Ergometer in da house
Der dicke Onkel (und die schlanke Tante) haben jetzt ein Ergometer zu Hause. Nach den letzten Besuchen im vollkommen überfüllten Fitness-Studio (aka Turnhalle), wo gefühlt jeder Zweite erkältet war (ich sag da nichts mehr zu – egoistisches Pack überall), musste eine Lösung hier zu Hause her.
Die Entscheidung ist auf ein Modell gefallen, welches auch eine App-Unterstützung hat. In der KinoMap-App fährt man virtuell durch Landschaften und auch „gegen“ andere Fahrer. Ok, letzteres spare ich mir mal für später auf. Momentan muss ich eher aufpassen, dass der Lumpensammler mich nicht mitnimmt.

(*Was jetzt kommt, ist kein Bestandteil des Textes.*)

(* ===== verification/NetworkFlow.v ===== *)
(** * Packets on their way

    One direction of a network between two endpoints: what the sender's
    transport accepted is in flight, waits in the receiver's queue, is behind an
    event the receiver showed, or is lost. Shared by the networks of Actions and
    of RPC, whose send records differ. *)

From S2P Require Import Prelude.
From Stdlib Require Import Lia.
From stdpp Require Import base list.

Section Flow.
Context {R Q E : Type} (ok : R -> bool).
Context (queued : Q -> R -> Prop) (shows : E -> R -> Prop).

(** The packets the transport accepted while the log grew from [w] to [w']. *)
Definition accepted_since (w w' : list R) : list R :=
  filter (fun rec => ok rec = true) (drop (length w) w').

(** Every packet is in one place; together they are a sub-multiset of what was
    sent. *)
Definition flow (queue : list Q) (shown : list E) (flight w : list R) : Prop :=
  exists ss qs, Forall2 shows shown ss /\ Forall2 queued queue qs
    /\ Forall (fun rec => ok rec = true) flight /\ ss ++ qs ++ flight ⊆+ w.

Lemma flow_nil : flow [] [] [] [].
Proof. by exists [], []. Qed.

(** New packets: [new] of the ones that were sent, all accepted, go on their
    way. *)
Lemma flow_new queue shown flight w new sent :
  flow queue shown flight w -> Forall (fun rec => ok rec = true) new -> new ⊆+ sent ->
  flow queue shown (flight ++ new) (w ++ sent).
Proof.
  intros (ss & qs & Hs & Hq & Hf & Hw) Hn Hsub. exists ss, qs. split_and!; [done|done|..].
  - by apply Forall_app.
  - rewrite !app_assoc. apply submseteq_app; [by rewrite <-app_assoc|done].
Qed.

Lemma accepted_since_app w new :
  accepted_since w (w ++ new) = filter (fun rec => ok rec = true) new.
Proof. unfold accepted_since. by rewrite drop_app_length. Qed.

Lemma filter_ok l : Forall (fun rec => ok rec = true) (filter (fun rec => ok rec = true) l).
Proof. apply Forall_forall. by intros x [? _]%list_elem_of_filter. Qed.

Lemma flow_send queue shown flight w w' :
  flow queue shown flight w -> w `prefix_of` w' ->
  flow queue shown (flight ++ accepted_since w w') w'.
Proof.
  intros Hf [new ->]. rewrite accepted_since_app. apply flow_new; [done|apply filter_ok|].
  apply sublist_submseteq. by apply sublist_filter.
Qed.

Lemma flow_lose queue shown flight w i :
  flow queue shown flight w -> flow queue shown (delete i flight) w.
Proof.
  intros (ss & qs & Hs & Hq & Hf & Hw). exists ss, qs. split_and!; [done|done|..].
  - by apply Forall_delete.
  - etrans; [|done]. apply submseteq_app, submseteq_app; try done.
    apply sublist_submseteq, sublist_delete.
Qed.

Lemma flow_enqueue queue shown flight w i rec q :
  flow queue shown flight w -> flight !! i = Some rec ->
  (ok rec = true -> queued q rec) ->
  flow (queue ++ [q]) shown (delete i flight) w.
Proof.
  intros (ss & qs & Hs & Hq & Hf & Hw) Hi Hr. exists ss, (qs ++ [rec]).
  split_and!; [done| |by apply Forall_delete|].
  - apply Forall2_app; [done|]. constructor; [|done]. apply Hr.
    by apply (Forall_lookup_1 _ _ _ _ Hf Hi).
  - etrans; [|done]. apply submseteq_app; [done|]. rewrite <-app_assoc.
    apply submseteq_app; [done|]. cbn. by rewrite <-delete_Permutation.
Qed.

Lemma flow_grow queue shown flight w w' :
  flow queue shown flight w -> w ⊆+ w' -> flow queue shown flight w'.
Proof.
  intros (ss & qs & Hs & Hq & Hf & Hw) Hsub. exists ss, qs. split_and!; try done. by etrans.
Qed.

Lemma flow_show_at i q queue shown ev flight w :
  flow queue shown flight w -> queue !! i = Some q ->
  (forall rec, queued q rec -> shows ev rec) ->
  flow (delete i queue) (shown ++ [ev]) flight w.
Proof.
  intros (ss & qs & Hs & Hq & Hf & Hw) Hi He.
  destruct (Forall2_lookup_l _ _ _ _ _ Hq Hi) as (rec & Hr & Hqr).
  exists (ss ++ [rec]), (delete i qs). split_and!; [|by apply Forall2_delete|done|].
  - apply Forall2_app; [done|]. constructor; auto.
  - etrans; [|done]. rewrite <-app_assoc. apply submseteq_app; [done|].
    rewrite app_assoc. apply submseteq_app; [|done]. cbn.
    by rewrite <-(delete_Permutation qs i rec Hr).
Qed.

Lemma flow_drop_at i queue shown flight w :
  flow queue shown flight w -> flow (delete i queue) shown flight w.
Proof.
  intros (ss & qs & Hs & Hq & Hf & Hw). exists ss, (delete i qs).
  split_and!; [done|by apply Forall2_delete|done|]. etrans; [|done].
  apply submseteq_app; [done|]. apply submseteq_app; [|done].
  apply sublist_submseteq, sublist_delete.
Qed.

Lemma flow_show q queue shown ev flight w :
  flow (q :: queue) shown flight w -> (forall rec, queued q rec -> shows ev rec) ->
  flow queue (shown ++ [ev]) flight w.
Proof. intros Hf He. exact (flow_show_at 0 q _ _ _ _ _ Hf eq_refl He). Qed.

Lemma flow_drop q queue shown flight w :
  flow (q :: queue) shown flight w -> flow queue shown flight w.
Proof. exact (flow_drop_at 0 (q :: queue) shown flight w). Qed.

Lemma flow_clear queue shown flight w :
  flow queue shown flight w -> flow [] shown flight w.
Proof. induction queue; eauto using flow_drop. Qed.

(** The packets behind the events shown so far. *)
Lemma flow_shown queue shown flight w :
  flow queue shown flight w -> exists ss, Forall2 shows shown ss /\ ss ⊆+ w.
Proof.
  intros (ss & qs & Hs & _ & _ & Hw). exists ss. split; [done|]. etrans; [|done].
  apply submseteq_inserts_r. done.
Qed.
End Flow.

(** ** Counting *)

Lemma filter_length_submseteq {A} (q : A -> bool) (l k : list A) :
  l ⊆+ k -> length (List.filter q l) <= length (List.filter q k).
Proof.
  induction 1 as [|x l k _ IH|x y l|x l k _ IH|l k m _ IH1 _ IH2]; cbn;
    [done|destruct (q x); cbn; lia|destruct (q x), (q y); cbn; lia|destruct (q x); cbn; lia|lia].
Qed.

(** Events of a kind are at most as many as the packets of the kind that
    raises them. *)
Lemma shown_count {E R} (shows : E -> R -> Prop) (p : E -> bool)
    (q : R -> bool) shown ss w :
  Forall2 shows shown ss -> ss ⊆+ w ->
  (forall ev rec, shows ev rec -> p ev = true -> q rec = true) ->
  length (List.filter p shown) <= length (List.filter q w).
Proof.
  intros Hs Hw Hpq. etrans; [|by apply filter_length_submseteq]. clear Hw.
  induction Hs as [|ev rec evs recs Her _ IH]; [done|]. cbn. specialize (Hpq _ _ Her).
  destruct (p ev); [rewrite Hpq by done; cbn; lia|]. destruct (q rec); cbn; lia.
Qed.

Lemma filter_weaken {A} (p f : A -> bool) l :
  (forall x, p x = true -> f x = true) -> List.filter p (List.filter f l) = List.filter p l.
Proof.
  intros Hpf. induction l as [|x l IH]; [done|]. cbn. specialize (Hpf x).
  destruct (f x); cbn; rewrite IH; [done|]. by destruct (p x); [discriminate Hpf|].
Qed.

Das ist schon ein Unterschied zum E-Bike. Vor allem, wenn es etwas bergiger wird, wie auf meiner Premierenfahrt. Das wird aber sicherlich noch besser. Ziel ist es, 2-3 Mal in der Woche auf das Rad zu kommen, wenn draußen nichts geht. Und da ich bei Dunkelheit und/oder Regen ein Weichei bin und draußen nicht fahre, wird das Gerät bis zum Frühjahr eifrig genutzt werden.